◆ **Work to be completed**
Output each line of the data word for word, from the first through the line that holds "Definition feature_name (col", and leave off whatever follows.

++++++++++++++++++++

(* ===== verification/Features.v ===== *)
(** * Causal feature windows ([causal_features.py], [phase1b_features.py])

    The statistics of a window of telemetry, and the offline generation of windows
    over a whole recording.  numpy's [mean], [std], [min] and [max] are
    parameters; [iter_windows] is the path for samples, what pandas extracts from
    a data frame is its argument. *)

From S2P Require Import Prelude PyText PyTime PyFloat Contracts.

(** ** numpy *)
Class Numpy := {
  np_mean : list float → float;
  np_std : list float → float;
  np_min : list float → float;
  np_max : list float → float
}.

Module TelemetrySample.
Record t := mk { timestamp : datetime; analog : list float; digital : list Z }.
End TelemetrySample.
Abbreviation sample := TelemetrySample.t.

(** [CoverageEvidence] *)
Record CoverageEvidence := mkCoverage { bin_ends : list datetime; observations_by_bin : list Z }.

Definition ANALOG_STATS : list string := ["last"; "mean"; "std"; "min"; "max"; "delta"]%string.
Definition DIGITAL_STATS : list string := ["last"; "active_ratio"; "transition_count"]%string.

(** [f"{col}_{stat}"] *)
Definition feature_name (col stat : string) : string := (col +:+ "_" +:+ stat)%string.

Definition get_candidate_feature_names (analog_columns digital_columns : list string) : list string :=
  (col ← analog_columns; feature_name col <$> ANALOG_STATS) ++
  (col ← digital_columns; feature_name col <$> DIGITAL_STATS).

(** [analog[:, idx]] and [digital[:, idx]] *)
Definition column {A} (field : sample → list A) (idx : nat) (samples : list sample) : result (list A) :=
  mapR (λ s, of_option IndexError (field s !! idx)) samples.

(** [np.count_nonzero(series[1:] != series[:-1])] *)
Fixpoint transitions (series : list Z) : Z :=
  match series with
  | x :: ((y :: _) as rest) => (if x =? y then 0 else 1) + transitions rest
  | _ => 0
  end.

(** [np.mean(series == 1)]: the exact count over the length, rounded once. *)
Definition active_ratio (series : list Z) : float :=
  fdiv (float_of_Z (Z.of_nat (length (filter (λ x, x = 1) series))))
       (float_of_Z (Z.of_nat (length series))).

Section Statistics.
Context `{Numpy}.

(** The entries of one column, in the order they are stored. *)
Definition analog_stats (col : string) (series : list float) : list (string * float) :=
  [(feature_name col "last", default f0 (last series));
   (feature_name col "mean", np_mean series);
   (feature_name col "std", np_std series);
   (feature_name col "min", np_min series);
   (feature_name col "max", np_max series);
   (feature_name col "delta", fsub (default f0 (last series)) (default f0 (head series)))].
Definition digital_stats (col : string) (series : list Z) : list (string * float) :=
  [(feature_name col "last", float_of_Z (default 0 (last series)));
   (feature_name col "active_ratio", active_ratio series);
   (feature_name col "transition_count", float_of_Z (transitions series))].

(** [for idx, col in enumerate(cols): stats.update(...)] *)
Fixpoint columns_stats {A} (field : sample → list A) (stats_of : string → list A → list (string * float))
    (idx : nat) (cols : list string) (samples : list sample) (stats : gmap string float)
  : result (gmap string float) :=
  match cols with
  | [] => Ok stats
  | col :: cols =>
      series ← column field idx samples;
      columns_stats field stats_of (S idx) cols samples
        (foldl (λ m kv, <[kv.1 := kv.2]> m) stats (stats_of col series))
  end.

Definition all_candidate_statistics (samples : list sample) (analog_cols digital_cols : list string)
  : result (gmap string float) :=
  stats ← columns_stats TelemetrySample.analog analog_stats 0 analog_cols samples ∅;
  columns_stats TelemetrySample.digital digital_stats 0 digital_cols samples stats.

Definition compute_feature_values (samples : list sample) (feature_names : list string)
    (analog_cols digital_cols : list string) : result (list float) :=
  _ ← guard_exn (negb (bool_decide (samples = []))) (ValueError "Cannot compute features on empty samples");
  all_stats ← all_candidate_statistics samples analog_cols digital_cols;
  mapR (λ name, of_option (KeyError name) (all_stats !! name)) feature_names.
End Statistics.

(** ** Bins *)
Definition compute_bin_end (ts : datetime) : datetime :=
  let minute_rem := minute ts mod 5 in
  if (minute_rem =? 0) && (second ts =? 0) && (microsecond ts =? 0) then ts
  else ts - ts mod minutes 1 + minutes (5 - minute_rem).

Abbreviation bin := (datetime * list TelemetrySample.t)%type.

(** The dictionary of the bins, by their end. *)
Definition group_samples_into_bins (samples : list sample) : gmap datetime (list sample) :=
  foldl (λ m s,
    let b_end := compute_bin_end (TelemetrySample.timestamp s) in
    <[b_end := default [] (m !! b_end) ++ [s]]> m) ∅ samples.

(** [sorted(bin_map.keys())], with their samples *)
Definition bin_le (x y : bin) : Prop := x.1 ≤ y.1.
#[export] Instance bin_le_dec : RelDecision bin_le.
Proof. intros x y. unfold bin_le. apply _. Defined.
#[export] Instance bin_le_trans : Transitive bin_le.
Proof. intros x y z. unfold bin_le. lia. Qed.
#[export] Instance bin_le_total : Total bin_le.
Proof. intros x y. unfold bin_le. lia. Qed.
Definition sorted_bins (m : gmap datetime (list sample)) : list bin :=
  merge_sort bin_le (map_to_list m).

(** ** Windows *)
Module Phase1BWindow.
Record t := mk {
  split : string;
  window_start : datetime;
  window_end : datetime;
  feature_names : list string;
  feature_values : list float;
  coverage : CoverageEvidence
}.
End Phase1BWindow.

(** [valid_bin_buffer[-1][0]] and [valid_bin_buffer[0][0] - timedelta(...)] *)
Definition buffer_end (buffer : list bin) : datetime := default 0 (fst <$> last buffer).
Definition buffer_start (stride_seconds : Z) (buffer : list bin) : datetime :=
  default 0 (fst <$> head buffer) - seconds stride_seconds.
Definition buffer_samples (buffer : list bin) : list sample := buffer ≫= snd.
Definition buffer_coverage (buffer : list bin) : CoverageEvidence :=
  mkCoverage (fst <$> buffer) ((λ b, Z.of_nat (length b.2)) <$> buffer).

Section Offline.
Context `{Numpy}.
Variable contract : Phase1BContract.t.
Import Phase1BContract.

Abbreviation predictor_digital_columns := (digital_predictors contract).
Definition candidate_names : list string :=
  get_candidate_feature_names (analog_columns contract) predictor_digital_columns.

Definition create_window_from_buffer (buffer : list bin) (split : string) : result Phase1BWindow.t :=
  feature_vals ← compute_feature_values (buffer_samples buffer) candidate_names
                   (analog_columns contract) predictor_digital_columns;
  Ok (Phase1BWindow.mk split (buffer_start (stride_seconds contract) buffer) (buffer_end buffer)
        candidate_names feature_vals (buffer_coverage buffer)).

Definition window_is_within_split (w : Phase1BWindow.t) (split : Split.t) : bool :=
  (Split.start split <=? Phase1BWindow.window_start w) &&
  (Phase1BWindow.window_end w <=? Split.end_ split).

(** [getattr(contract, split_name)] for the three splits, in order *)
Definition splits : list (string * Split.t) :=
  [("train"%string, train contract); ("calibration"%string, calibration contract);
   ("holdout"%string, holdout contract)].

Definition matched_split (window_start window_end : datetime) : option (string * Split.t) :=
  find (λ s : string * Split.t, (Split.start s.2 <=? window_start) && (window_end <=? Split.end_ s.2)) splits.

(** The variables of the loop. *)
Record WinState := mkWin {
  valid_bin_buffer : list bin;
  prev_bin_end : option datetime;
  invalid_bins_skipped : Z;
  cross_split_windows_skipped : Z;
  windows : list Phase1BWindow.t
}.

(** The reset on a gap, [append] and [popleft]. *)
Definition append_bin (st : WinState) (b : bin) : list bin :=
  let '(b_end, bin_samples) := b in
  let buffer :=
    match prev_bin_end st with
    | Some prev =>
        if total_seconds_eqb (b_end - prev) (stride_seconds contract) then valid_bin_buffer st else []
    | None => valid_bin_buffer st
    end in
  let buffer := buffer ++ [(b_end, bin_samples)] in
  if lookback_bins contract <? Z.of_nat (length buffer) then tail buffer else buffer.

Definition bin_step (st : WinState) (b : bin) : result WinState :=
  let '(b_end, bin_samples) := b in
  if Z.of_nat (length bin_samples) <? min_bin_observations contract then
    Ok (mkWin [] None (invalid_bins_skipped st + 1) (cross_split_windows_skipped st) (windows st))
  else
    let buffer := append_bin st b in
    let st := mkWin buffer (Some b_end) (invalid_bins_skipped st) (cross_split_windows_skipped st)
                (windows st) in
    if Z.of_nat (length buffer) =? lookback_bins contract then
      match matched_split (buffer_start (stride_seconds contract) buffer) (buffer_end buffer) with
      | None =>
          Ok (mkWin buffer (Some b_end) (invalid_bins_skipped st) (cross_split_windows_skipped st + 1)
                (windows st))
      | Some (name, split) =>
          window ← create_window_from_buffer buffer name;
          if window_is_within_split window split then
            Ok (mkWin buffer (Some b_end) (invalid_bins_skipped st) (cross_split_windows_skipped st)
                  (windows st ++ [window]))
          else
            Ok (mkWin buffer (Some b_end) (invalid_bins_skipped st) (cross_split_windows_skipped st + 1)
                  (windows st))
      end
    else Ok st.

Definition iter_windows_with_stats (samples : list sample) : result (list Phase1BWindow.t * Z * Z) :=
  if bool_decide (samples = []) then Ok ([], 0, 0)
  else
    st ← foldR bin_step (mkWin [] None 0 0 []) (sorted_bins (group_samples_into_bins samples));
    Ok (windows st, invalid_bins_skipped st, cross_split_windows_skipped st).

Definition iter_phase1b_windows (samples : list sample) : result (list Phase1BWindow.t) :=
  (λ r : list Phase1BWindow.t * Z * Z, r.1.1) <$> iter_windows_with_stats samples.
End Offline.

(** ** Active features

    [nunique(dropna=False).eq(1)] of a column of the training windows is a
    parameter: whether its values are all the same. *)
Definition fit_active_feature_names (constant : string → bool) (names : list string)
  : result (list string * list string) :=
  let active := filter (λ name, constant name = false) names in
  let removed := filter (λ name, constant name = true) names in
  _ ← guard_exn (negb (bool_decide (active = [])))
        (ValueError "train contains no non-constant predictive features");
  Ok (active, removed).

++++++++++++++++++++

◆ **Result for this task**
(* ===== verification/Features.v ===== *)
(** * Causal feature windows ([causal_features.py], [phase1b_features.py])

    The statistics of a window of telemetry, and the offline generation of windows
    over a whole recording.  numpy's [mean], [std], [min] and [max] are
    parameters; [iter_windows] is the path for samples, what pandas extracts from
    a data frame is its argument. *)

From S2P Require Import Prelude PyText PyTime PyFloat Contracts.

(** ** numpy *)
Class Numpy := {
  np_mean : list float → float;
  np_std : list float → float;
  np_min : list float → float;
  np_max : list float → float
}.

Module TelemetrySample.
Record t := mk { timestamp : datetime; analog : list float; digital : list Z }.
End TelemetrySample.
Abbreviation sample := TelemetrySample.t.

(** [CoverageEvidence] *)
Record CoverageEvidence := mkCoverage { bin_ends : list datetime; observations_by_bin : list Z }.

Definition ANALOG_STATS : list string := ["last"; "mean"; "std"; "min"; "max"; "delta"]%string.
Definition DIGITAL_STATS : list string := ["last"; "active_ratio"; "transition_count"]%string.

(** [f"{col}_{stat}"] *)
Definition feature_name (col stat : string) : string := (col +:+ "_" +:+ stat)%string.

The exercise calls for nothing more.